▶ WHAT THE TASK REQUIRES: Transcribe only part of the material below: the lines from the one containing "assert (Hapart : ¬" through the one containing "destruct (push_layer umask", inclusive, exactly as written.
-------- RECORDS PROVIDED --------
Lemma pulled_hk umask W s s' :
  shippable W s → real_dir s' (pulled_in W) →
  (∀ rel, rel ≠ [] → copy_of umask s (dents s !! (rootfs_in W ++ rel)) s' (dents s' !! (pulled_in W ++ rel))) →
  real_dir s' (pulled_in W ++ hk_dir) ∧ plain_entry (dents s' !! (pulled_in W ++ hk_rel)).
Proof.
  intros Hs Hr Hcopy. split.
  - destruct (ship_etc _ _ Hs) as (m & o & He).
    destruct (wf_parent s (ship_wf _ _ Hs) (rootfs_in W ++ ["etc"]) "deb-ostree") as [E|(m' & o' & E)].
    { rewrite <- app_assoc. change (["etc"] ++ ["deb-ostree"]) with hk_dir. rewrite He. eauto. }
    { by destruct W. }
    change hk_dir with (["etc"] ++ ["deb-ostree" : gostring]). rewrite app_assoc.
    pose proof (Hcopy ["etc"] ltac:(done)) as H1. rewrite E in H1.
    pose proof (Hcopy hk_dir ltac:(done)) as H2. rewrite He in H2. cbn [copy_of] in H1, H2.
    eapply real_dir_snoc; [by eapply real_dir_snoc|]. rewrite <- app_assoc. exact H2.
  - pose proof (Hcopy hk_rel ltac:(done)) as H1. pose proof (ship_hk _ _ Hs) as H2.
    destruct (dents s !! (rootfs_in W ++ hk_rel)) as [[]|]; cbn [copy_of] in H1; try (by rewrite H1).
    + destruct H1 as (n & j & _ & E & _). by rewrite E.
    + by destruct (H2 target).
Qed.

(** ** The ISO builder's own directory *)

(** [os.MkdirAll] where nothing is there yet makes the way and nothing else. *)
Lemma MkdirAll_way umask s p c r perm :
  Forall name_ok (p ++ c :: r) → real_dir s p → (∀ q, dents s !! (p ++ c :: q) = None) →
  ∃ s1, MkdirAll umask (abs_path (p ++ c :: r)) perm s = (Ok tt, s1) ∧
    real_dir s1 (p ++ c :: r) ∧ files s1 = files s ∧
    (∀ q, ¬ q `prefix_of` p ++ c :: r → dents s1 !! q = dents s !! q) ∧
    ∀ q, ¬ (p ++ [c]) `prefix_of` q → dents s1 !! q = dents s !! q.
Proof.
  induction r as [|x r IH] using rev_ind; intros Hn Hr Hnone.
  - apply Forall_app in Hn as [Hp [Hc _]%Forall_cons_1]. rewrite MkdirAll_new by done.
    eexists. split; [done|]. split_and!; try done.
    + eapply real_dir_snoc; [|apply lookup_insert_eq]. eapply real_dir_sub; [|done].
      by apply insert_subseteq.
    + intros q Hq. apply lookup_insert_ne. by intros <-.
    + intros q Hq. apply lookup_insert_ne. by intros <-.
  - replace (p ++ c :: r ++ [x]) with ((p ++ c :: r) ++ [x]) in * by by rewrite <- app_assoc.
    pose proof Hn as [Hn' [Hx _]%Forall_cons_1]%Forall_app.
    destruct (IH Hn' Hr Hnone) as (s1 & Hmk & Hd & Hf & Hs & Ho).
    assert (Hnx : dents s1 !! ((p ++ c :: r) ++ [x]) = None).
    { rewrite Hs, <- app_assoc; [apply Hnone|]. intros [l E]. apply (f_equal length) in E.
      rewrite !length_app in E. simpl in E. lia. }
    rewrite (MkdirAll_step umask s s1 (p ++ c :: r) x perm ENOENT); try done.
    2:{ rewrite <- app_assoc in Hn |- *. cbn [app] in *. by apply Stat_err_missing. }
    eexists. split; [done|]. split_and!; try done.
    + eapply real_dir_snoc; [|apply lookup_insert_eq]. eapply real_dir_sub; [|done].
      by apply insert_subseteq.
    + intros q Hq. cbn [dents set_dents]. rewrite lookup_insert_ne by by intros <-.
      apply Hs. intros Hp. apply Hq. by apply prefix_app_r.
    + intros q Hq. cbn [dents set_dents]. rewrite lookup_insert_ne; [by apply Ho|].
      intros <-. apply Hq. exists (r ++ [x]). by rewrite <- !app_assoc.
Qed.

(** The directory of the ISO's tree is made anew; nothing changes elsewhere. *)
Lemma iso_tree_made umask W s :
  Forall name_ok W → real_dir s W →
  (∃ m o, dents s !! iso_in W = Some (DDir m o)) ∨ (∀ r, dents s !! (iso_in W ++ r) = None) →
  ∃ s1 s2, RemoveAll (abs_path (iso_in W ++ ["iso-tree"])) s = (Ok tt, s1) ∧
    MkdirAll umask (abs_path (iso_in W ++ ["iso-tree"; "live"])) 493 s1 = (Ok tt, s2) ∧
    files s2 = files s ∧ ∀ q, ¬ iso_in W `prefix_of` q → dents s2 !! q = dents s !! q.
Proof.
  intros Hn HW Hd.
  assert (Hi : Forall name_ok (iso_in W ++ ["iso-tree"; "live"])).
  { unfold iso_in. rewrite <- app_assoc. apply Forall_app, conj; [done|].
    by repeat (constructor; [by split_and!|]). }
  destruct Hd as [(m & o & E)|Hnone].
  - assert (Hr : real_dir s (iso_in W)) by by eapply real_dir_snoc.
    assert (Hout : ∀ q, ¬ (iso_in W ++ ["iso-tree"]) `prefix_of` q →
      dents (prune (iso_in W ++ ["iso-tree"]) s) !! q = dents s !! q).
    { intros q Hq. rewrite prune_lookup. apply decide_False. intros [->|(c & r & ->)]; apply Hq.
      - done.
      - by apply prefix_app_r. }
    destruct (MkdirAll_way umask (prune (iso_in W ++ ["iso-tree"]) s) (iso_in W) "iso-tree" ["live"] 493)
      as (s2 & Hmk & _ & Hf & _ & Ho); [done|..].
    + eapply real_dir_mono; [exact Hr|]. intros q Hq. apply Hout. intros [l Hl].
      apply prefix_length in Hq. apply (f_equal length) in Hl. rewrite !length_app in Hl. simpl in Hl. lia.
    + intros q. rewrite prune_lookup. apply decide_True.
      destruct q as [|c q]; [by left|right]. exists c, q. by rewrite <- app_assoc.
    + eexists _, s2. split.
      { unfold RemoveAll, lift_fs. apply Forall_app in Hi as [Hi [Ht _]%Forall_cons_1].
        rewrite resolve_child by (try done; by left).
        assert (Em : ∀ A (x y : A), match iso_in W ++ ["iso-tree"] with [] => x | _ => y end = y)
          by (intros; unfold iso_in; by destruct W).
        by rewrite Em. }
      split_and!; [done..|]. intros q Hq. rewrite Ho, Hout; [done|..]; intros [l ->]; apply Hq;
        rewrite <- app_assoc; by apply prefix_app_r.
  - unfold iso_in in *. rewrite <- !app_assoc in *. cbn [app] in *.
    destruct (MkdirAll_way umask s W "iso-build" ["iso-tree"; "live"] 493)
      as (s2 & Hmk & _ & Hf & _ & Ho); [done..| |].
    { intros q. specialize (Hnone q). by rewrite <- app_assoc in Hnone. }
    exists s, s2. split; [|done]. unfold RemoveAll, lift_fs. rewrite resolve_missing; [done|..].
    + apply Forall_app in Hi as [Hw Hi]. apply Forall_app, conj; [done|]. exact (Forall_take _ 2 _ Hi).
    + done.
    + specialize (Hnone []). by rewrite app_nil_r in Hnone.
    + done.
Qed.

(** What the stages before it leave alone, the ISO builder finds. *)
Lemma iso_place W s s' :
  shippable W s →
  (∀ q, q ≠ push_in W → q ≠ pulled_in W → ¬ below (pulled_in W) q → dents s' !! q = dents s !! q) →
  real_dir s' W ∧ ((∃ m o, dents s' !! iso_in W = Some (DDir m o)) ∨
                   (∀ r, dents s' !! (iso_in W ++ r) = None)).
Proof.
  intros Hs Hsame. assert (HW : real_dir s W) by (eapply real_dir_prefix; [apply Hs|by eexists]).
  assert (Hiso : ∀ r, dents s' !! (iso_in W ++ r) = dents s !! (iso_in W ++ r)).
  { intros r. unfold iso_in. rewrite <- app_assoc. cbn [app]. apply Hsame.
    - by intros [= ?]%app_inv_head.
    - by intros [= ?]%app_inv_head.
    - intros (c & l & E). apply (child_apart W r "rootfs-from-cloud" "iso-build"); [done|]. by exists (c :: l). }
  split.
  - eapply real_dir_mono; [exact HW|]. intros q Hq%prefix_length.
    apply Hsame; [intros ->|intros ->|intros (c & l & ->)]; revert Hq;
      unfold push_in, pulled_in; rewrite !length_app; simpl; lia.
  - pose proof (Hiso []) as H0. rewrite !app_nil_r in H0. rewrite H0.
    destruct (dents s !! iso_in W) as [x|] eqn:E.
    + left. rewrite <- E. apply (ship_iso _ _ Hs). by rewrite E.
    + right. intros r. rewrite Hiso. induction r as [|c r IH] using rev_ind; [by rewrite app_nil_r|].
      destruct (dents s !! (iso_in W ++ r ++ [c])) as [d|] eqn:Ed; [|done].
      rewrite app_assoc in Ed.
      destruct (wf_parent s (ship_wf _ _ Hs) _ _ ltac:(by eexists)) as [E'|(m & o & E')]; [|congruence].
      by destruct W.
Qed.

Section trip.
Context `{TarGz, Registry} (umask : N).

Lemma trip W s p pp reg r o1 o2 :
  shippable W s → real_dir s (push_in W) →
  bpRootfsDir p = abs_path (rootfs_in W) → bpWorkDir p = abs_path (push_in W) →
  ppRepository pp ++ ":" ++ ppTag pp = ref_of p → ppDestDir pp = abs_path (pulled_in W) →
  ParseReference (ref_of p) = true →
  BuildAndPush umask p (OState s reg) = (Ok r, o1) → PullAndUnpack umask pp o1 = (Ok tt, o2) →
  (∀ rel, rel ≠ [] → copy_of umask s (dents s !! (rootfs_in W ++ rel)) (ofs o2)
                       (dents (ofs o2) !! (pulled_in W ++ rel))) ∧
  own_files (pulled_in W) (ofs o1) (ofs o2) ∧ real_dir (ofs o2) (pulled_in W) ∧
  (∀ q, q ≠ pulled_in W → ¬ below (pulled_in W) q → dents (ofs o2) !! q = dents (ofs o1) !! q) ∧
  (∀ q i, dents (ofs o1) !! q = Some (DFile i) → is_Some (files (ofs o1) !! i)) ∧
  dents (ofs o1) = dents s.
Proof.
  intros [Hn Hwf Hr Hp Hd Hl _ _ _] Hpd Hroot Hwork Hsame Hdest Href Hpush Hpull.
  assert (HW : real_dir s W) by (eapply real_dir_prefix; [exact Hr|by eexists]).
  assert (Hrn : Forall name_ok (rootfs_in W)) by (apply snoc_names; [done|by split_and!]).
  assert (Hpn : Forall name_ok (push_in W)) by (apply snoc_names; [done|by split_and!]).
  assert (Hapart : ¬ rootfs_in W `prefix_of` push_in W ++ [layer_name]).
  { unfold rootfs_in, push_in. rewrite <- app_assoc. by apply child_apart. }
  destruct (push_layer umask p (OState s reg) (rootfs_in W) (push_in W))
    as (t & sA & f1 & Ht & HsA & Hdf & Hff & Hrun); try done. cbn [ofs oreg] in *.
  rewrite Hrun in Hpush. destruct (remote_Write _ _ _ _ _) as [reg'|] eqn:Ew; [|done].
  injection Hpush as _ <-. destruct (pulled_whole _ _ _ _ Hpull) as [img Himg]. cbn [oreg] in Himg.
  rewrite Hsame in Himg. pose proof (remote_last _ _ _ _ _ _ _ _ _ Ew Himg) as ->.
  assert (Hi : files s !! fresh (dom (files s)) = None) by apply not_elem_of_dom, is_fresh.
  pose proof layer_name_ok as Hln.
  destruct (pull_layer umask sA (rootfs_in W) t pp f1 reg' W "rootfs-from-cloud")
    as (st' & Hpull' & Hcopy & Hother & Hown & Hrd & _); subst sA; try done.
  - by apply with_file_wf.
  - by apply with_file_packable.
  - by apply with_file_dirs.
  - eapply real_dir_mono; [exact HW|]. intros q _. by rewrite Hdf.
  - by rewrite Hsame.
  - by rewrite Hsame.
  - rewrite Hpull in Hpull'. injection Hpull' as ->. cbn [ofs]. split_and!; try done.
    + intros rel Hrel. eapply with_file_copy; eauto.
    + intros q i. rewrite Hdf. intros Hq. destruct (wf_inode s Hwf _ _ Hq) as [n Hx]. exists n.
      by eapply lookup_weaken.
Qed.
End trip.

Section shipped.
Context `{External, TarGz, Registry, MapOrder} (http : gostring → response) (wd : gostring) (pid : nat).

#[local] Hint Extern 0 Services => exact (this_system http) : typeclass_instances.

Lemma on_files_Ok {A : Type} (m : FsM A) h a h' :
  on_machine (on_files m) h = (Ok a, h') → m (sfiles h) = (Ok a, sfiles h') ∧ sregistry h' = sregistry h.
Proof.
  unfold on_machine, on_files, sfiles. destruct (m _) as [[x|e| |] f]; try done.
  by intros [= <- <-].
Qed.

Lemma on_machine_Ok {A : Type} (m : HM A) h a h' :
  on_machine m h = (Ok a, h') → m (smachine h) = (Ok a, smachine h').
Proof. unfold on_machine. destruct (m _) as [[x|e| |] f]; try done. by intros [= <- <-]. Qed.

Lemma ctx_Ok {A : Type} c (m : HM A) s a s' : ctx c m s = (Ok a, s') → m s = (Ok a, s').
Proof. unfold ctx. by destruct (m s) as [[x|e| |] f]. Qed.

Lemma files_step {A : Type} (m : FsM A) s a s' f :
  on_files m s = (Ok a, s') → m (mfs s) = (Ok a, f) → s' = Machine f (menv s) (mlog s).
Proof. unfold on_files. intros E Em. rewrite Em in E. by injection E as <-. Qed.

Lemma on_image_Ok {A : Type} (m : ST ostate OciError A) h a h' :
  on_image m h = (Ok a, h') →
  m (OState (sfiles h) (sregistry h)) = (Ok a, OState (sfiles h') (sregistry h')).
Proof.
  unfold on_image, sfiles. destruct (m _) as [[x|e| |] []]; try done. by intros [= <- <-].
Qed.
--------
▶ THE COMPLETED TASK:
  assert (Hapart : ¬ rootfs_in W `prefix_of` push_in W ++ [layer_name]).
  { unfold rootfs_in, push_in. rewrite <- app_assoc. by apply child_apart. }
  destruct (push_layer umask p (OState s reg) (rootfs_in W) (push_in W))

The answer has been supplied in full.